With Industrial IoT devices increasingly exponentially, security has to be bolstered with DHCP, NAT, and other customized security protocols

Until recently Industry leaders believed that IoT sensors are placed on an air-gapped network and can automatically counters safety threats. Today, the devices are causing a plethora of security concerns even though they are becoming abundant and cheaper to leverage and maintain.

The massive amounts of IoT data sent to data scientist banks in the public cloud is a security problem. With the increase in the number, especially in the industrial environment, the devices are also becoming less personalized.

Security experts reckon that industrial IoT sensors now strongly require specialized routing. It would have the potential to provide segmentation along with security across the WAN or a public network.

However, it is necessary to segregate IoT devices from the rest of the traffic because the devices carrying propriety data cannot be left at risk. While the process control traffic is crucial for maintaining operations, IoT traffic is mostly just data. Separating the two will protect each of their capability, and one device’s problem will not affect the other.

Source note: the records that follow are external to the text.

(** Walks through a dialogue for [consumes], opening its branches. *)
Ltac consume :=
  repeat first
    [ progress auto with dialogue
    | apply consumes_bind; [|intros ?]
    | match goal with
      | |- consumes (if ?b then _ else _) => destruct b
      | |- consumes (match ?x with _ => _ end) => destruct x
      | |- consumes (let '_ := ?x in _) => destruct x
      end ].

(** One action of a dialogue, and then the rest. *)
Ltac step := eapply steps_bind; [solve [eauto with dialogue]|].

Section Tool.
Context {UC : Unicode} {AE : AuthEnv} {AD : AdminEnv}.

Lemma steps_prompt label l ls f n : steps (prompt label) (MkDesk (l :: ls) f n) (TrimSpace l) (MkDesk ls f n).
Proof. unfold prompt. do 2 step. auto with dialogue. Qed.

Definition or_default (l defaultValue : string) : string :=
  if String.eqb (TrimSpace l) "" then defaultValue else TrimSpace l.

Lemma steps_promptDefault label v l ls f n :
  steps (promptDefault label v) (MkDesk (l :: ls) f n) (or_default l v) (MkDesk ls f n).
Proof. unfold promptDefault. do 2 step. auto with dialogue. Qed.

Lemma steps_read_expiry input bad keep d :
  steps (read_expiry input bad keep) d
    (match ParseDate input with Some t => FormatRFC3339 (H := utc) t | None => keep end) d.
Proof. unfold read_expiry. destruct (ParseDate input); [auto with dialogue|]. step. auto with dialogue. Qed.

Lemma consumes_prompt label : consumes (prompt label).
Proof. unfold prompt. consume. Qed.
Lemma consumes_promptDefault label v : consumes (promptDefault label v).
Proof. unfold promptDefault. consume. Qed.
#[local] Hint Resolve steps_prompt steps_promptDefault steps_read_expiry : dialogue.
#[local] Hint Resolve consumes_prompt consumes_promptDefault : dialogue.

Lemma consumes_loadConfig path : consumes (loadConfig path).
Proof. unfold loadConfig. consume. Qed.
Lemma consumes_saveConfig cfg : consumes (saveConfig cfg).
Proof. unfold saveConfig. consume. Qed.
Lemma consumes_read_expiry input bad keep : consumes (read_expiry input bad keep).
Proof. unfold read_expiry. consume. Qed.
#[local] Hint Resolve consumes_loadConfig consumes_saveConfig consumes_read_expiry : dialogue.
Lemma consumes_addUser cfg : consumes (addUser cfg).
Proof. unfold addUser. consume. Qed.
Lemma consumes_list_lines us : forall i, consumes (list_lines i us).
Proof. induction us as [|u us IH]; intros i; cbn [list_lines]; [consume|]. unfold list_line. consume. Qed.
#[local] Hint Resolve consumes_addUser consumes_list_lines : dialogue.
Lemma consumes_listUsers cfg : consumes (listUsers cfg).
Proof. unfold listUsers. consume. Qed.
#[local] Hint Resolve consumes_listUsers : dialogue.
Lemma consumes_chooseUser cfg what : consumes (chooseUser cfg what).
Proof. unfold chooseUser. consume. Qed.
Lemma consumes_ask {A} label (a : A) f : (forall v, consumes (f v)) -> consumes (ask label a f).
Proof. intros H. unfold ask. consume. Qed.
#[local] Hint Resolve consumes_chooseUser : dialogue.
Lemma consumes_update_fields u : consumes (update_fields u).
Proof. unfold update_fields. consume; apply consumes_ask; intros; consume. Qed.
#[local] Hint Resolve consumes_update_fields : dialogue.
Lemma consumes_removeUser cfg : consumes (removeUser cfg).
Proof. unfold removeUser. consume. Qed.
Lemma consumes_toggleUser cfg : consumes (toggleUser cfg).
Proof. unfold toggleUser. consume. Qed.
Lemma consumes_updateUser cfg : consumes (updateUser cfg).
Proof. unfold updateUser. consume. Qed.
Lemma consumes_generateHash : consumes generateHash.
Proof. unfold generateHash. consume. Qed.
#[local] Hint Resolve consumes_removeUser consumes_toggleUser consumes_updateUser consumes_generateHash : dialogue.

(** ** The menu returns within the input *)

Definition reads {A} (m : IO A) : Prop :=
  forall w, (length (stdin (m w).2) <= pred (length (stdin w)))%nat.

Lemma reads_then {A B} (m : IO A) (f : A -> IO B) :
  reads m -> (forall a, consumes (f a)) -> reads (x ← m; f x).
Proof.
  intros Hm Hf w. unfold mbind, IO_bind. specialize (Hm w). destruct (m w) as [a w1].
  specialize (Hf a w1). simpl in *. lia.
Qed.

Lemma then_reads {A B} (m : IO A) (f : A -> IO B) :
  consumes m -> (forall a, reads (f a)) -> reads (x ← m; f x).
Proof.
  intros Hm Hf w. unfold mbind, IO_bind. specialize (Hm w). destruct (m w) as [a w1].
  specialize (Hf a w1). simpl in *. lia.
Qed.

Lemma reads_prompt label : reads (prompt label).
Proof.
  unfold prompt. apply then_reads; [auto with dialogue|]. intros _. apply reads_then; [|auto with dialogue].
  intros w. unfold read_line. destruct (stdin w) eqn:E; simpl; rewrite ?E; simpl; lia.
Qed.

Lemma reads_main_round path : reads (main_round path).
Proof.
  unfold main_round. apply then_reads; [auto with dialogue|]. intros _.
  apply reads_then; [apply reads_prompt|]. intros choice. consume.
Qed.

(** What the tool takes the users file for. *)
Definition loaded (f : result string) : UsersConfig :=
  match f with
  | Err _ => no_users
  | Ok data => match json_users data with Err _ => no_users | Ok cfg => cfg end
  end.

Lemma steps_loadConfig path i f n : steps (loadConfig path) (MkDesk i f n) (loaded f) (MkDesk i f n).
Proof.
  unfold loadConfig, loaded. step. destruct f as [data|]; [|auto with dialogue].
  destruct (json_users data); [auto with dialogue|]. step. auto with dialogue.
Qed.

Lemma steps_prompt_eof label f n : steps (prompt label) (MkDesk [] f n) "" (MkDesk [] f n).
Proof. unfold prompt. step. intros out. by exists out. Qed.

Lemma steps_main_round_eof path f n : steps (main_round path) (MkDesk [] f n) false (MkDesk [] f n).
Proof.
  unfold main_round. step. eapply steps_bind; [apply steps_prompt_eof|].
  eapply steps_bind; [apply steps_loadConfig|]. simpl String.eqb. cbv iota.
  do 2 step. auto with dialogue.
Qed.

Lemma main_loop_eof fuel path : forall w, stdin w = [] -> main_loop fuel path w = None.
Proof.
  induction fuel as [|fuel IH]; intros w Hw; [done|]. cbn [main_loop].
  pose proof (steps_main_round_eof path (file w) (calls w)) as H. rewrite <- Hw in H.
  apply (steps_run _ w) in H as [H1 H2]. destruct (main_round path w) as [b w']. simpl in *. subst b.
  apply IH. unfold desk in H2. congruence.
Qed.

Lemma main_loop_within path fuel : forall w w',
  main_loop fuel path w = Some w' -> forall n, (length (stdin w) <= n)%nat -> main_loop n path w = Some w'.
Proof.
  induction fuel as [|fuel IH]; intros w w' H n Hn; [done|].
  destruct (stdin w) as [|l ls] eqn:E; [by rewrite main_loop_eof in H|].
  destruct n as [|n]; [simpl in Hn; lia|]. cbn [main_loop] in *.
  pose proof (reads_main_round path w) as Hr. destruct (main_round path w) as [[] w1]; [done|].
  apply (IH w1); [done|]. rewrite E in Hr. simpl in *. lia.
Qed.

If left unseparated, the data mixed with other traffic in the network will create further security issues, and customized security required for IoT traffic data protection will nearly be impossible. Additionally, IoT sensors require specialized routing for traffic engineering, load balancing, and redundancy. These aspects are responsible for the value efficiency, productivity, and uptime of the network. Meanwhile, several industrial applications add sensors to their process controls. Here, as the network holds the maximum sensors, it is used to control all crucial processes.

IoT devices that require IP addresses acquire it by using Dynamic Host Configuration Protocol (DHCP). When there are too many devices, experts recommend edge routing equipment to isolate the IP address requests by handling them locally with a secure source Network Address Translation (NAT).

The devices can use NTP, DNS, or other network services to acquire information. While the protocols are not secure, the information should be guaranteed with security. For these purposes, experts recommend secure relay services. Localized DNS resolution for IoT endpoints can also be beneficial.

Called the initiators of all communication, these IoT devices should be invisible and untraceable. Companies should leverage a router that can understand the server communications to achieve invisibility. However, some low-cost IoT devices are incapable of high-level encryption, and for them, high-grade router equipment will do the needful. The system will be able to authenticate and encrypt IoT data flows from the sensors to the data centers.

Also Read: A Systematic Approach to a Successful Zero Trust Infrastructure

Certain IoT devices need power from Ethernet switches. Experts recommend a single management control plane to manage these devices on Wi-Fi, wired, or secure edge routers. On the other hand, some devices produce excess data, which calls for pre-processing. Here, it is recommended to use smart edge routing that can reside with the containers for data processing applications.

Can AI be of any aid? When a company strategy includes a massive IoT network, security leaders suggest using AI to automate maintenance and control. From bad cables to inoperative IoT sensors, AI technology can be part of the industry strategy to bridge the IoT security gap.